Lemma evictWarm_spec iid maxWarm keys warm :
  warm !! iid <> None -> NoDup keys -> (forall k, warm !! k <> None -> k <> iid -> k ∈ keys) ->
  evictWarm iid maxWarm keys warm !! iid = warm !! iid /\ evictWarm iid maxWarm keys warm ⊆ warm /\
  Z.of_nat (size (evictWarm iid maxWarm keys warm)) ≤ Z.max 1 maxWarm.
Proof.
  revert warm. induction keys as [|k rest IH]; intros warm Hi Hnd Hk; cbn [evictWarm].
  { split_and!; [done | done |]. destruct (warm !! iid) as [w|] eqn:E; [| done].
    assert (warm ⊆ {[iid := w]}) as Hs%map_subseteq_size.
    { apply map_subseteq_spec. intros j x Hj. destruct (decide (j = iid)) as [-> | Hne].
      - rewrite E in Hj. simplify_eq. apply lookup_singleton_eq.
      - assert (j ∈ []) as []%elem_of_nil. apply Hk; congruence. }
    rewrite map_size_singleton in Hs. lia. }
  apply NoDup_cons in Hnd as [Hn Hnd]. destruct (String.eqb_spec k iid) as [-> | Hne].
  - apply IH; [done | done |]. intros j Hj Hji. specialize (Hk j Hj Hji). apply elem_of_cons in Hk as [->|?]; done.
  - assert (delete k warm !! iid = warm !! iid) as Hd by by apply lookup_delete_ne.
    destruct (Z.leb_spec (Z.of_nat (size (delete k warm))) maxWarm).
    { split_and!; [done | apply delete_subseteq | lia]. }
    destruct (IH (delete k warm)) as (I1 & I2 & I3); [congruence | done | |].
    + intros j Hj Hji. destruct (decide (j = k)) as [-> | Hjk]; [by rewrite lookup_delete_eq in Hj |].
      rewrite lookup_delete_ne in Hj by done. specialize (Hk j Hj Hji). apply elem_of_cons in Hk as [->|?]; done.
    + split_and!; [congruence | etrans; [exact I2 | apply delete_subseteq] | done].
Qed.

(** After a send the stream knows what it sent, and its map is within the cap. *)
Lemma applyStatefulHistory_warm ss req :
  ss_statefulHistory ss = true ->
  exists ss', (applyStatefulHistory (Some ss) req).1 = Some ss' /\
    ss_statefulHistory ss' = true /\ ss_maxWarm ss' = ss_maxWarm ss /\
    ss_warm ss' !! req_InstanceId req =
      Some (mkWarmHistory (GetValue (req_ExecutionId req)) (Z.of_nat (length (req_PastEvents req)))) /\
    Z.of_nat (size (ss_warm ss')) ≤ Z.max 1 (ss_maxWarm ss).
Proof.
  intros Hs. unfold applyStatefulHistory. rewrite Hs. cbn [negb fst].
  set (w := <[req_InstanceId req := _]> (ss_warm ss)).
  assert (w !! req_InstanceId req =
    Some (mkWarmHistory (GetValue (req_ExecutionId req)) (Z.of_nat (length (req_PastEvents req))))) as Hw
    by apply lookup_insert_eq.
  eexists. split_and!; [done | done | done | |]; cbn [ss_warm].
  all: destruct (Z.ltb_spec (ss_maxWarm ss) (Z.of_nat (size w))); [| done || lia].
  all: destruct (evictWarm_spec (req_InstanceId req) (ss_maxWarm ss) (rangeOrder w).*1 w) as (E1 & _ & E2);
    [congruence | rewrite rangeOrder_perm; apply NoDup_fst_map_to_list | | congruence || done].
  all: intros k Hk _; destruct (w !! k) as [x|] eqn:E; [| done];
    apply list_elem_of_fmap; exists (k, x); by rewrite elem_of_rangeOrder.
Qed.

End Stream.

(** Rendezvous affinity pins instances to streams: the owner does not depend
    on the order in which the streams are visited, the disconnect of another
    stream does not move an instance, and a stream that connects either takes the
    instance or leaves it where it was. *)
Theorem affinity_pins_instances (R1 R2 : RangeOrder) iid streams :
  streams_wf streams ->
  @affinityStreamOwner R1 iid streams = @affinityStreamOwner R2 iid streams /\
  (forall s k, affinityStreamOwner iid streams = Some s -> k <> ss_id s ->
     affinityStreamOwner iid (delete k streams) = Some s) /\
  (forall t, streams !! ss_id t = None ->
     affinityStreamOwner iid (<[ss_id t := t]> streams) = affinityStreamOwner iid streams \/
     affinityStreamOwner iid (<[ss_id t := t]> streams) = Some t).
Proof.
  intros Hw. split_and!; [| | intros t; by apply affinity_connect].
  - pose proof (@affinityStreamOwner_spec R1 iid _ Hw) as H1. pose proof (@affinityStreamOwner_spec R2 iid _ Hw) as H2.
    destruct (@affinityStreamOwner R1 iid streams) as [s|].
    + symmetry. by apply affinityStreamOwner_eq.
    + destruct (@affinityStreamOwner R2 iid streams) as [t|]; [| done].
      destruct H2 as (G1 & G2 & _). by rewrite (H1 _ _ G1) in G2.
  - intros s k Hs Hk. pose proof (affinityStreamOwner_spec iid _ Hw) as H. rewrite Hs in H.
    apply affinityStreamOwner_eq; [by apply map_Forall_delete | by apply owner_of_delete].
Qed.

++++++

Look back at the entries above. Retype the line with "ss_statefulHistory ss = true ->", the line with "streams_wf streams ->", and all lines in between.

  ss_statefulHistory ss = true ->
  exists ss', (applyStatefulHistory (Some ss) req).1 = Some ss' /\
    ss_statefulHistory ss' = true /\ ss_maxWarm ss' = ss_maxWarm ss /\
    ss_warm ss' !! req_InstanceId req =
      Some (mkWarmHistory (GetValue (req_ExecutionId req)) (Z.of_nat (length (req_PastEvents req)))) /\
    Z.of_nat (size (ss_warm ss')) ≤ Z.max 1 (ss_maxWarm ss).
Proof.
  intros Hs. unfold applyStatefulHistory. rewrite Hs. cbn [negb fst].
  set (w := <[req_InstanceId req := _]> (ss_warm ss)).
  assert (w !! req_InstanceId req =
    Some (mkWarmHistory (GetValue (req_ExecutionId req)) (Z.of_nat (length (req_PastEvents req))))) as Hw
    by apply lookup_insert_eq.
  eexists. split_and!; [done | done | done | |]; cbn [ss_warm].
  all: destruct (Z.ltb_spec (ss_maxWarm ss) (Z.of_nat (size w))); [| done || lia].
  all: destruct (evictWarm_spec (req_InstanceId req) (ss_maxWarm ss) (rangeOrder w).*1 w) as (E1 & _ & E2);
    [congruence | rewrite rangeOrder_perm; apply NoDup_fst_map_to_list | | congruence || done].
  all: intros k Hk _; destruct (w !! k) as [x|] eqn:E; [| done];
    apply list_elem_of_fmap; exists (k, x); by rewrite elem_of_rangeOrder.
Qed.

End Stream.

(** Rendezvous affinity pins instances to streams: the owner does not depend
    on the order in which the streams are visited, the disconnect of another
    stream does not move an instance, and a stream that connects either takes the
    instance or leaves it where it was. *)
Theorem affinity_pins_instances (R1 R2 : RangeOrder) iid streams :
  streams_wf streams ->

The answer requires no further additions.